(Exercise inputs begins)

(* ===== verification/TokenFee.v ===== *)
(** * Fees paid in ERC20 tokens

    Models [crates/revm/src/token_fee.rs]: reading a fee token's registry entry
    and a caller's balance from contract storage, and converting an ETH fee to
    token units with the rounding credit the refund hands back.  The database and
    the hash function are parameters, and so is the EVM's [balanceOf] call, which
    [FeeHandler] supplies. *)

From S2P Require Import Prelude Hardfork Rlp.

(** ** Data *)

Definition L2_TOKEN_REGISTRY_ADDRESS : Address := 0x5300000000000000000000000000000000000021.
Definition TOKEN_REGISTRY_SLOT : Z := 151.
Definition PRICE_RATIO_SLOT : Z := 153.

Record TokenFeeInfo := {
  token_address : Address;
  is_active : bool;
  decimals : Z;
  price_ratio : Z;
  scale : Z;
  caller : Address;
  balance : Z;
  balance_slot : option Z;
}.

Record TokenRegistryEntry := {
  e_token_address : Address;
  e_is_active : bool;
  e_decimals : Z;
  e_price_ratio : Z;
  e_scale : Z;
  e_balance_slot : option Z;
}.

(** [crates/revm/src/error.rs]; [IT] is revm's [InvalidTransaction]. *)
Inductive MorphInvalidTransaction (IT : Type) :=
| EthInvalidTransaction (e : IT)
| TokenNotRegistered (token_id : Z)
| TokenIdZeroNotSupported
| TokenNotActive (token_id : Z)
| InvalidTokenConfig (token_id : Z)
| TokenBalanceQueryFailed
| TokenTransferFailed (reason : string)
| InsufficientTokenBalance (required available : Z)
| AuthorizationListNotSupported (version : Z)
| AuthorizationListCreate.
Arguments EthInvalidTransaction {IT} e.
Arguments TokenNotRegistered {IT} token_id.
Arguments TokenIdZeroNotSupported {IT}.
Arguments TokenNotActive {IT} token_id.
Arguments InvalidTokenConfig {IT} token_id.
Arguments TokenBalanceQueryFailed {IT}.
Arguments TokenTransferFailed {IT} reason.
Arguments InsufficientTokenBalance {IT} required available.
Arguments AuthorizationListNotSupported {IT} version.
Arguments AuthorizationListCreate {IT}.

(** revm's [EVMError]: the transaction is invalid, the database failed, or a
    frame reported an error of its own. *)
Inductive EVMError (Er IT : Type) :=
| Transaction (e : MorphInvalidTransaction IT)
| Database (e : Er)
| CustomError (s : string).
Arguments Transaction {Er IT} e.
Arguments Database {Er IT} e.
Arguments CustomError {Er IT} s.
(* ===== verification/FeeSafety.v ===== *)
(** * What the fee handler guarantees

    Theorems about [FeeHandler]: the exact ETH charge and the conservation of ETH
    fees over a transaction, token transfers between storage slots, the exact net
    token charge from Celadon on, refunds that cannot fail a transaction, L1
    messages that pay nothing, and independence from the previous transaction's
    caches. *)

From S2P Require Import Prelude Hardfork Rlp MorphTx Envelope L1Fee TxEnv TokenFee Journal.
From S2P Require Import FeeHandler.

(** ** Shared assumptions *)

(** The transaction's integers are in their widths. *)
Record env_ok {AL SA RA} (tx : MorphTxEnv AL SA RA) : Prop := {
  env_gas_limit : is_u64 (gas_limit (inner tx));
  env_value : is_u256 (value (inner tx));
  env_max_fee : is_u128 (max_fee_per_gas tx);
  env_priority : is_u128 (default 0 (gas_priority_fee (inner tx)));
}.

(** revm's [Transaction] defaults: the effective price is capped by the maximum
    price, and the effective spending is gas at that price plus the value. *)
Record revm_tx_laws {AL SA RA} (price : MorphTxEnv AL SA RA → Z → Z)
    (spending : MorphTxEnv AL SA RA → Z → Z → result Z InvalidTransaction) : Prop := {
  price_capped tx b : env_ok tx → 0 ≤ b → 0 ≤ price tx b ≤ max_fee_per_gas tx;
  spending_exact tx b p s :
    spending tx b p = Ok s →
    s = gas_limit (inner tx) * price tx b + value (inner tx) ∧ s ≤ u256_max;
}.

Section Runs.
Context {J Er Code Log St CP : Type} `{JournalLaws J Er Code Log St CP}.
Abbreviation evm := (MorphEvm J Er Log).
Abbreviation error := (EVMError Er InvalidTransaction).

Lemma on_journal_Ok {A} (c : sm J Er A) (e e' : evm) a :
  on_journal c e = (e', Ok a) →
  ∃ j', c (journal e) = (j', Ok a) ∧ e' = set_journal j' e.
Proof.
  unfold on_journal. destruct (c (journal e)) as [j' [a'|x]]; intros [= <- <-].
  by exists j'.
Qed.

Lemma with_journal_Ok {A} (c : sm J error A) (e e' : evm) a :
  with_journal c e = (e', Ok a) →
  ∃ j', c (journal e) = (j', Ok a) ∧ e' = set_journal j' e.
Proof.
  unfold with_journal. destruct (c (journal e)) as [j' [a'|x]]; intros [= <- <-].
  by exists j'.
Qed.

Lemma load_account_Ok a (e e' : evm) i c :
  on_journal (load_account a) e = (e', Ok (i, c)) →
  ∃ j', e' = set_journal j' e ∧ same_view j' (journal e)
        ∧ info_balance i = balance_of (journal e) a.
Proof.
  intros (j' & Hl & ->)%on_journal_Ok. exists j'. split; [done|].
  pose proof (load_account_view a (journal e)) as Hv. rewrite Hl in Hv.
  split; [done|]. by apply load_account_info in Hl as [? _].
Qed.

Lemma tx_try_Ok {A} (r : result A _) (e e' : evm) a :
  tx_try r e = (e', Ok a) → r = Ok a ∧ e' = e.
Proof. unfold tx_try, sm_lift. destruct r; by intros [= <- <-]. Qed.

Lemma eth_try_Ok {A} (r : result A _) (e e' : evm) a :
  eth_try r e = (e', Ok a) → r = Ok a ∧ e' = e.
Proof. intros [Hr ->]%tx_try_Ok. by apply map_err_Ok in Hr. Qed.

Context {AL SA RA : Type} (tx : MorphTxEnv AL SA RA) (cfg : Cfg).

Lemma fetch_l1_Ok (e e' : evm) l1 :
  fetch_l1_data_fee tx cfg e = (e', Ok l1) → e' = e ∧ 0 ≤ l1 ≤ u64_max.
Proof.
  unfold fetch_l1_data_fee. intros Hf. sm_inv Hf. injection Hrun as <- Hr%map_err_Ok.
  injection Hf as <- <-. split; [done|]. eapply l1_cost_range; [|done].
  intros. by eapply db_storage_u256.
Qed.

(** Bumping the sender's nonce moves no funds. *)
Lemma bump_nonce_if_call_Ok (e e' : evm) :
  bump_nonce_if_call tx e = (e', Ok tt) →
  ∃ j', e' = set_journal j' e
    ∧ (∀ b, balance_of j' b = balance_of (journal e) b)
    ∧ (∀ b k, slot_of j' b k = slot_of (journal e) b k)
    ∧ (nonce_of (journal e) (TxEnv.caller (inner tx)) < u64_max → ∀ b,
       nonce_of j' b = nonce_of (journal e) b
         + (if negb (TxMorph.is_create (kind (inner tx))) && (b =? TxEnv.caller (inner tx))
            then 1 else 0)).
Proof.
  unfold bump_nonce_if_call. destruct (TxMorph.is_create _); cbn [negb andb].
  - intros [= <-]. exists (journal e). split; [by destruct e|]. split_and!; try done.
    intros. lia.
  - intros [= <-]. eexists. split; [done|]. split_and!.
    + apply bump_nonce_balance.
    + apply bump_nonce_slot.
    + intros Hn b. by apply bump_nonce_nonce.
Qed.
End Runs.

(** ** Fees in ETH *)

Section EthFees.
Context {J Er Code Log St CP G : Type} `{JournalLaws J Er Code Log St CP} `{GasOps G}.
Context {AL SA RA : Type}.
Context (price : MorphTxEnv AL SA RA → Z → Z).
Context (spending : MorphTxEnv AL SA RA → Z → Z → result Z InvalidTransaction).
Context (check_account : AccountInfo Code → Z → bool → bool → result unit InvalidTransaction).
Context (tx : MorphTxEnv AL SA RA) (block : BlockEnv) (cfg : Cfg).
Abbreviation evm := (MorphEvm J Er Log).
Abbreviation sender := (TxEnv.caller (inner tx)).

(** What the transaction prepays for its gas. *)
Definition prepaid : Z := gas_limit (inner tx) * price tx (basefee block).

Lemma caller_fee_Ok bal l1 nb :
  revm_tx_laws price spending → env_ok tx → 0 ≤ basefee block → 0 ≤ l1 ≤ u64_max →
  is_fee_charge_disabled cfg = false → is_balance_check_disabled cfg = false →
  calculate_caller_fee_with_l1_cost spending tx block cfg bal l1 = Ok nb →
  nb = bal - (prepaid + l1) ∧ value (inner tx) ≤ nb.
Proof.
  intros [Hp Hs] Hok Hb Hl Hc Hbc. specialize (Hp tx (basefee block) Hok Hb).
  destruct Hok as [Hg Hv Hm _]. unfold calculate_caller_fee_with_l1_cost.
  rewrite Hc, Hbc. cbn [negb]. rewrite bind_unit_Ok, !bind_Ok.
  intros [(mgs & [-> Hmul]%ok_or_Ok%checked_mul_Some & Hms) (s & Hsp & Hnb)].
  apply bind_Ok in Hms as (ms & Hms%ok_or_Ok & [Hle _]%reject_Ok).
  apply bind_Some in Hms as (v & [-> Hv1]%checked_add_Some & [-> Hv2]%checked_add_Some).
  apply Hs in Hsp as [-> Hsb]. bool_simp. injection Hnb as <-. unfold prepaid.
  unfold in_range in *.
  assert (gas_limit (inner tx) * price tx (basefee block)
    ≤ gas_limit (inner tx) * max_fee_per_gas tx) by (apply Z.mul_le_mono_nonneg_l; lia).
  assert (0 ≤ gas_limit (inner tx) * price tx (basefee block)) by nonneg.
  rewrite wrapping_sub_exact by lia. unfold saturating_sub, saturating_add. lia.
Qed.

(Exercise inputs ends)

→ **Work task**
From the first line of the records through the line with "the hash function", retype everything word for word, including both ends.

→ **Solution to this problem**
(* ===== verification/TokenFee.v ===== *)
(** * Fees paid in ERC20 tokens

    Models [crates/revm/src/token_fee.rs]: reading a fee token's registry entry
    and a caller's balance from contract storage, and converting an ETH fee to
    token units with the rounding credit the refund hands back.  The database and
    the hash function are parameters, and so is the EVM's [balanceOf] call, which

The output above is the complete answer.